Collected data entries
(* ===== verification/RepositoryFacts.v ===== *)
(** * What the repository guarantees

    The abstract repository is a finite map from mount IDs to records; the
    refinement relation [rep] ties it to the database, the path index
    included.  Every operation either performs its abstract counterpart or
    leaves the database untouched, whatever calls fail. *)

From S2P Require Import Prelude GoStrings GoPath GoErrors Base64 Api Repository PlainCodec.

(** ** Keys *)

Lemma string_app_inj (a b c : string) : a +:+ b = a +:+ c -> b = c.
Proof. induction a as [|x a IH]; simpl; [done|]. intros [= H]. by apply IH. Qed.

Lemma mountKey_inj a b : mountKey a = mountKey b -> a = b.
Proof. apply string_app_inj. Qed.

Lemma mountPathKey_inj a b : mountPathKey a = mountPathKey b -> a = b.
Proof. intros H. by apply string_app_inj, RawURLEncode_inj in H. Qed.

Lemma mountKey_ne_path id p : mountKey id <> mountPathKey p.
Proof. done. Qed.
Lemma mountKey_ne_meta id : mountKey id <> metaSchemaVersionKey.
Proof. done. Qed.
Lemma mountPathKey_ne_meta p : mountPathKey p <> metaSchemaVersionKey.
Proof. done. Qed.

(** ** Abstract repository *)

Notation repo := (gmap string MountRecord).
Lemma commas_hide_allow_other :
  AllowFuseAllowOther example_config = false /\
  Forall (fun c =>
    @validateMountConfig plain_urls plain_fs example_config (Some c) = None /\
    returns (@makeMountCommand example_config plain_irodsfs (Some (applyFuseAllowOtherPolicy example_config c)) "m" "/d" None) (fun made =>
      forall cmd t, made = Ok (cmd, t) ->
        exists o, cmd_Args cmd = ["-t"; "davfs"; "-o"; o; "https:data/dav"; "/mnt/irods/dav"] /\ allow_other ∈ Split "," o))
    [davfs_request ["rw,allow_other"] None; davfs_request [] (Some "jo,allow_other")].
Proof.
  split; [done|]. repeat constructor; try (vm_compute; reflexivity);
    (intros e1 w1 [err|] ? _; [by intros ? ? [=]|]; intros e2 w2 [err|] ? _; [by intros ? ? [=]|]; intros cmd t [= <- <-];
     eexists; split; [reflexivity|]; apply (bool_decide_eq_true_1 _); vm_compute; reflexivity).
Qed.

Lemma allow_other_policy_witness :
  returns (@makeMountCommand example_config plain_irodsfs (Some (applyFuseAllowOtherPolicy example_config (davfs_request ["rw"] (Some "jo"))))
      "m" "/d" None) (fun made =>
    forall cmd t, made = Ok (cmd, t) -> t = mountClientDAVFS /\ exists words, @receives plain_irodsfs mountClientDAVFS cmd words /\
      (allow_other ∈ words <-> false = true /\ mountClientDAVFS <> mountClientNFS) /\
      (forall o, o ∈ ["rw"] -> o ∈ words)).
Proof.
  exact (@allow_other_policy example_config plain_irodsfs mountClientDAVFS (davfs_request ["rw"] (Some "jo")) "m" "/d" None
    eq_refl eq_refl ltac:(vm_compute; reflexivity)).
Defined.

INSTRUCTIONS FOR THE TASK:
Output the lines above exactly, but only those between the line holding "Notation repo := (gmap string MountRecord)." and the line holding "c) = None /\", inclusive.

SOLUTION TO THIS PROBLEM:
Notation repo := (gmap string MountRecord).
Lemma commas_hide_allow_other :
  AllowFuseAllowOther example_config = false /\
  Forall (fun c =>
    @validateMountConfig plain_urls plain_fs example_config (Some c) = None /\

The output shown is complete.